Tag Archive for: Snow In Literature

Snow In Literature: Cross Country Snow

By Ernest Hemingway

(This is an excerpt from the short story which appeared in the collection In Our Time (1927). To read the complete story, click here.)

The funicular car bucked once more and then stopped.  It could not go farther, the snow drifted solidly across the track. The gale scouring the exposed surface of the mountain had swept the snow surface into a wind-board crust. Nick, waxing his skis in the baggage car, pushed his boots into the toe irons and shut the clamp tight. He jumped from the car sideways onto the hard wind-board, made a jump turn and crouching and trailing his sticks slipped in a rush down the slope.

On the white below George dipped and rose and dipped out of sight. The rush and sudden swoop as he dropped down a steep undulation in the mountain side plucked Nick’s mind out and lift him only with the wonderful flying, dropping sensation in his body. He rose to a slight up-run and then the down, faster and faster in a rush down the last, long steep slope.  Crouching so he was almost sitting back on his skis, trying to keep the center of gravity low, the snow driving like a sand-storm, he knew the pace was too much. But he held it. He would not let go and spill. Then a patch of soft snow, left in a hollow by the wind, spilled him and he went over and over in a clashing of skis, feeling like a shot rabbit, then stuck, his legs crossed, his skis sticking straight up and his nose and ears jammed with snow.

George stood a little farther down the slope, knocking the snow from his wind jacket with big slaps.

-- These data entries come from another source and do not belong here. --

(** Field assignment. *)
Definition set_last_workspace_seq {V : Type} (x : option N) (p : MailboxProjection V) : MailboxProjection V :=
  MkProjection (workspace_id p) x (messages p) (idempotency_index p) (mailboxes p)
    (mailbox_index p) (notifications p) (active_notification_barriers p)
    (claimed_ack_timeout_reconciliations p) (notification_attempts p) (cleared_attempts p)
    (clearance_batches p) (resolved_attempts p) (resolution_intents p)
    (forced_resolution_intents p) (resolution_action_reservations p)
    (resolution_action_reservation_sequences p) (resolution_actions_accepted p)
    (resolution_action_sequences p) (claim_sequences p) (notification_write_sequences p)
    (resolution_consumptions p).
Definition set_messages {V : Type} (x : gmap MessageId (LedgerLine V)) (p : MailboxProjection V) : MailboxProjection V :=
  MkProjection (workspace_id p) (last_workspace_seq p) x (idempotency_index p) (mailboxes p)
    (mailbox_index p) (notifications p) (active_notification_barriers p)
    (claimed_ack_timeout_reconciliations p) (notification_attempts p) (cleared_attempts p)
    (clearance_batches p) (resolved_attempts p) (resolution_intents p)
    (forced_resolution_intents p) (resolution_action_reservations p)
    (resolution_action_reservation_sequences p) (resolution_actions_accepted p)
    (resolution_action_sequences p) (claim_sequences p) (notification_write_sequences p)
    (resolution_consumptions p).
Definition set_idempotency_index {V : Type} (x : gmap (RecipientKey * rstr) (MessageId * RequestDigest)) (p : MailboxProjection V) : MailboxProjection V :=
  MkProjection (workspace_id p) (last_workspace_seq p) (messages p) x (mailboxes p)
    (mailbox_index p) (notifications p) (active_notification_barriers p)
    (claimed_ack_timeout_reconciliations p) (notification_attempts p) (cleared_attempts p)
    (clearance_batches p) (resolved_attempts p) (resolution_intents p)
    (forced_resolution_intents p) (resolution_action_reservations p)
    (resolution_action_reservation_sequences p) (resolution_actions_accepted p)
    (resolution_action_sequences p) (claim_sequences p) (notification_write_sequences p)
    (resolution_consumptions p).
Definition set_mailboxes {V : Type} (x : gmap RecipientKey (gmap N MailboxEntry)) (p : MailboxProjection V) : MailboxProjection V :=
  MkProjection (workspace_id p) (last_workspace_seq p) (messages p) (idempotency_index p) x
    (mailbox_index p) (notifications p) (active_notification_barriers p)
    (claimed_ack_timeout_reconciliations p) (notification_attempts p) (cleared_attempts p)
    (clearance_batches p) (resolved_attempts p) (resolution_intents p)
    (forced_resolution_intents p) (resolution_action_reservations p)
    (resolution_action_reservation_sequences p) (resolution_actions_accepted p)
    (resolution_action_sequences p) (claim_sequences p) (notification_write_sequences p)
    (resolution_consumptions p).
Definition set_mailbox_index {V : Type} (x : gmap (RecipientKey * MessageId) N) (p : MailboxProjection V) : MailboxProjection V :=
  MkProjection (workspace_id p) (last_workspace_seq p) (messages p) (idempotency_index p)
    (mailboxes p) x (notifications p) (active_notification_barriers p)
    (claimed_ack_timeout_reconciliations p) (notification_attempts p) (cleared_attempts p)
    (clearance_batches p) (resolved_attempts p) (resolution_intents p)
    (forced_resolution_intents p) (resolution_action_reservations p)
    (resolution_action_reservation_sequences p) (resolution_actions_accepted p)
    (resolution_action_sequences p) (claim_sequences p) (notification_write_sequences p)
    (resolution_consumptions p).
Definition set_notifications {V : Type} (x : gmap (RecipientKey * MessageId) NotificationRecord) (p : MailboxProjection V) : MailboxProjection V :=
  MkProjection (workspace_id p) (last_workspace_seq p) (messages p) (idempotency_index p)
    (mailboxes p) (mailbox_index p) x (active_notification_barriers p)
    (claimed_ack_timeout_reconciliations p) (notification_attempts p) (cleared_attempts p)
    (clearance_batches p) (resolved_attempts p) (resolution_intents p)
    (forced_resolution_intents p) (resolution_action_reservations p)
    (resolution_action_reservation_sequences p) (resolution_actions_accepted p)
    (resolution_action_sequences p) (claim_sequences p) (notification_write_sequences p)
    (resolution_consumptions p).
Definition set_active_notification_barriers {V : Type} (x : gmap NotificationAttemptId NotificationRecord) (p : MailboxProjection V) : MailboxProjection V :=
  MkProjection (workspace_id p) (last_workspace_seq p) (messages p) (idempotency_index p)
    (mailboxes p) (mailbox_index p) (notifications p) x (claimed_ack_timeout_reconciliations p)
    (notification_attempts p) (cleared_attempts p) (clearance_batches p) (resolved_attempts p)
    (resolution_intents p) (forced_resolution_intents p) (resolution_action_reservations p)
    (resolution_action_reservation_sequences p) (resolution_actions_accepted p)
    (resolution_action_sequences p) (claim_sequences p) (notification_write_sequences p)
    (resolution_consumptions p).
Definition set_claimed_ack_timeout_reconciliations {V : Type} (x : gset NotificationAttemptId) (p : MailboxProjection V) : MailboxProjection V :=
  MkProjection (workspace_id p) (last_workspace_seq p) (messages p) (idempotency_index p)
    (mailboxes p) (mailbox_index p) (notifications p) (active_notification_barriers p) x
    (notification_attempts p) (cleared_attempts p) (clearance_batches p) (resolved_attempts p)
    (resolution_intents p) (forced_resolution_intents p) (resolution_action_reservations p)
    (resolution_action_reservation_sequences p) (resolution_actions_accepted p)
    (resolution_action_sequences p) (claim_sequences p) (notification_write_sequences p)
    (resolution_consumptions p).
Definition set_notification_attempts {V : Type} (x : gset NotificationAttemptId) (p : MailboxProjection V) : MailboxProjection V :=
  MkProjection (workspace_id p) (last_workspace_seq p) (messages p) (idempotency_index p)
    (mailboxes p) (mailbox_index p) (notifications p) (active_notification_barriers p)
    (claimed_ack_timeout_reconciliations p) x (cleared_attempts p) (clearance_batches p)
    (resolved_attempts p) (resolution_intents p) (forced_resolution_intents p)
    (resolution_action_reservations p) (resolution_action_reservation_sequences p)
    (resolution_actions_accepted p) (resolution_action_sequences p) (claim_sequences p)
    (notification_write_sequences p) (resolution_consumptions p).
Definition set_cleared_attempts {V : Type} (x : gset NotificationAttemptId) (p : MailboxProjection V) : MailboxProjection V :=
  MkProjection (workspace_id p) (last_workspace_seq p) (messages p) (idempotency_index p)
    (mailboxes p) (mailbox_index p) (notifications p) (active_notification_barriers p)
    (claimed_ack_timeout_reconciliations p) (notification_attempts p) x (clearance_batches p)
    (resolved_attempts p) (resolution_intents p) (forced_resolution_intents p)
    (resolution_action_reservations p) (resolution_action_reservation_sequences p)
    (resolution_actions_accepted p) (resolution_action_sequences p) (claim_sequences p)
    (notification_write_sequences p) (resolution_consumptions p).
Definition set_clearance_batches {V : Type} (x : gset rstr) (p : MailboxProjection V) : MailboxProjection V :=
  MkProjection (workspace_id p) (last_workspace_seq p) (messages p) (idempotency_index p)
    (mailboxes p) (mailbox_index p) (notifications p) (active_notification_barriers p)
    (claimed_ack_timeout_reconciliations p) (notification_attempts p) (cleared_attempts p) x
    (resolved_attempts p) (resolution_intents p) (forced_resolution_intents p)
    (resolution_action_reservations p) (resolution_action_reservation_sequences p)
    (resolution_actions_accepted p) (resolution_action_sequences p) (claim_sequences p)
    (notification_write_sequences p) (resolution_consumptions p).
Definition set_resolved_attempts {V : Type} (x : gmap NotificationAttemptId NotificationResolution) (p : MailboxProjection V) : MailboxProjection V :=
  MkProjection (workspace_id p) (last_workspace_seq p) (messages p) (idempotency_index p)
    (mailboxes p) (mailbox_index p) (notifications p) (active_notification_barriers p)
    (claimed_ack_timeout_reconciliations p) (notification_attempts p) (cleared_attempts p)
    (clearance_batches p) x (resolution_intents p) (forced_resolution_intents p)
    (resolution_action_reservations p) (resolution_action_reservation_sequences p)
    (resolution_actions_accepted p) (resolution_action_sequences p) (claim_sequences p)
    (notification_write_sequences p) (resolution_consumptions p).
Definition set_resolution_intents {V : Type} (x : gmap NotificationAttemptId NotificationResolution) (p : MailboxProjection V) : MailboxProjection V :=
  MkProjection (workspace_id p) (last_workspace_seq p) (messages p) (idempotency_index p)
    (mailboxes p) (mailbox_index p) (notifications p) (active_notification_barriers p)
    (claimed_ack_timeout_reconciliations p) (notification_attempts p) (cleared_attempts p)
    (clearance_batches p) (resolved_attempts p) x (forced_resolution_intents p)
    (resolution_action_reservations p) (resolution_action_reservation_sequences p)
    (resolution_actions_accepted p) (resolution_action_sequences p) (claim_sequences p)
    (notification_write_sequences p) (resolution_consumptions p).
Definition set_forced_resolution_intents {V : Type} (x : gset NotificationAttemptId) (p : MailboxProjection V) : MailboxProjection V :=
  MkProjection (workspace_id p) (last_workspace_seq p) (messages p) (idempotency_index p)
    (mailboxes p) (mailbox_index p) (notifications p) (active_notification_barriers p)
    (claimed_ack_timeout_reconciliations p) (notification_attempts p) (cleared_attempts p)
    (clearance_batches p) (resolved_attempts p) (resolution_intents p) x
    (resolution_action_reservations p) (resolution_action_reservation_sequences p)
    (resolution_actions_accepted p) (resolution_action_sequences p) (claim_sequences p)
    (notification_write_sequences p) (resolution_consumptions p).
Definition set_resolution_action_reservations {V : Type} (x : gmap NotificationAttemptId NotificationResolution) (p : MailboxProjection V) : MailboxProjection V :=
  MkProjection (workspace_id p) (last_workspace_seq p) (messages p) (idempotency_index p)
    (mailboxes p) (mailbox_index p) (notifications p) (active_notification_barriers p)
    (claimed_ack_timeout_reconciliations p) (notification_attempts p) (cleared_attempts p)
    (clearance_batches p) (resolved_attempts p) (resolution_intents p)
    (forced_resolution_intents p) x (resolution_action_reservation_sequences p)
    (resolution_actions_accepted p) (resolution_action_sequences p) (claim_sequences p)
    (notification_write_sequences p) (resolution_consumptions p).
Definition set_resolution_action_reservation_sequences {V : Type} (x : gmap NotificationAttemptId N) (p : MailboxProjection V) : MailboxProjection V :=
  MkProjection (workspace_id p) (last_workspace_seq p) (messages p) (idempotency_index p)
    (mailboxes p) (mailbox_index p) (notifications p) (active_notification_barriers p)
    (claimed_ack_timeout_reconciliations p) (notification_attempts p) (cleared_attempts p)
    (clearance_batches p) (resolved_attempts p) (resolution_intents p)
    (forced_resolution_intents p) (resolution_action_reservations p) x
    (resolution_actions_accepted p) (resolution_action_sequences p) (claim_sequences p)
    (notification_write_sequences p) (resolution_consumptions p).
Definition set_resolution_actions_accepted {V : Type} (x : gmap NotificationAttemptId NotificationResolution) (p : MailboxProjection V) : MailboxProjection V :=
  MkProjection (workspace_id p) (last_workspace_seq p) (messages p) (idempotency_index p)
    (mailboxes p) (mailbox_index p) (notifications p) (active_notification_barriers p)
    (claimed_ack_timeout_reconciliations p) (notification_attempts p) (cleared_attempts p)
    (clearance_batches p) (resolved_attempts p) (resolution_intents p)
    (forced_resolution_intents p) (resolution_action_reservations p)
    (resolution_action_reservation_sequences p) x (resolution_action_sequences p)
    (claim_sequences p) (notification_write_sequences p) (resolution_consumptions p).
Definition set_resolution_action_sequences {V : Type} (x : gmap NotificationAttemptId N) (p : MailboxProjection V) : MailboxProjection V :=
  MkProjection (workspace_id p) (last_workspace_seq p) (messages p) (idempotency_index p)
    (mailboxes p) (mailbox_index p) (notifications p) (active_notification_barriers p)
    (claimed_ack_timeout_reconciliations p) (notification_attempts p) (cleared_attempts p)
    (clearance_batches p) (resolved_attempts p) (resolution_intents p)
    (forced_resolution_intents p) (resolution_action_reservations p)
    (resolution_action_reservation_sequences p) (resolution_actions_accepted p) x
    (claim_sequences p) (notification_write_sequences p) (resolution_consumptions p).
Definition set_claim_sequences {V : Type} (x : gmap (RecipientKey * MessageId) N) (p : MailboxProjection V) : MailboxProjection V :=
  MkProjection (workspace_id p) (last_workspace_seq p) (messages p) (idempotency_index p)
    (mailboxes p) (mailbox_index p) (notifications p) (active_notification_barriers p)
    (claimed_ack_timeout_reconciliations p) (notification_attempts p) (cleared_attempts p)
    (clearance_batches p) (resolved_attempts p) (resolution_intents p)
    (forced_resolution_intents p) (resolution_action_reservations p)
    (resolution_action_reservation_sequences p) (resolution_actions_accepted p)
    (resolution_action_sequences p) x (notification_write_sequences p) (resolution_consumptions p).
Definition set_notification_write_sequences {V : Type} (x : gmap NotificationAttemptId N) (p : MailboxProjection V) : MailboxProjection V :=
  MkProjection (workspace_id p) (last_workspace_seq p) (messages p) (idempotency_index p)
    (mailboxes p) (mailbox_index p) (notifications p) (active_notification_barriers p)
    (claimed_ack_timeout_reconciliations p) (notification_attempts p) (cleared_attempts p)
    (clearance_batches p) (resolved_attempts p) (resolution_intents p)
    (forced_resolution_intents p) (resolution_action_reservations p)
    (resolution_action_reservation_sequences p) (resolution_actions_accepted p)
    (resolution_action_sequences p) (claim_sequences p) x (resolution_consumptions p).
Definition set_resolution_consumptions {V : Type} (x : gmap NotificationAttemptId NotificationResolutionConsumptionObservation) (p : MailboxProjection V) : MailboxProjection V :=
  MkProjection (workspace_id p) (last_workspace_seq p) (messages p) (idempotency_index p)
    (mailboxes p) (mailbox_index p) (notifications p) (active_notification_barriers p)
    (claimed_ack_timeout_reconciliations p) (notification_attempts p) (cleared_attempts p)
    (clearance_batches p) (resolved_attempts p) (resolution_intents p)
    (forced_resolution_intents p) (resolution_action_reservations p)
    (resolution_action_reservation_sequences p) (resolution_actions_accepted p)
    (resolution_action_sequences p) (claim_sequences p) (notification_write_sequences p) x.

“You took a beauty, Mike,” he called to Nick. “That’s lousy soft snow. It bagged me the same way.”

“What’s it like over the khud?” Nick kicked his skis around as he lay on his back and stood up.

“You’ve got to keep to your left. It’s a good fast drop with a Christy at the bottom on account of a fence.”

“Wait a sec and we’ll take it together.”

“No, you come on and go first. I like to see you take the khuds.”

Nick Adams came up past George, big back and blond head still faintly snowy, then his skis started slipping at the end and he swooped down, hissing in the crystalline powder snow and seeming to float up and drop down as he went up and down the billowing khuds. He held to his left and at the end, as he rushed toward the fence, keeping his knees locked tight together and turning his body like tightening a screw brought his skis sharply around to the right in a smother of snow and slowed into a loss of speed parallel to the hillside and the wire fence.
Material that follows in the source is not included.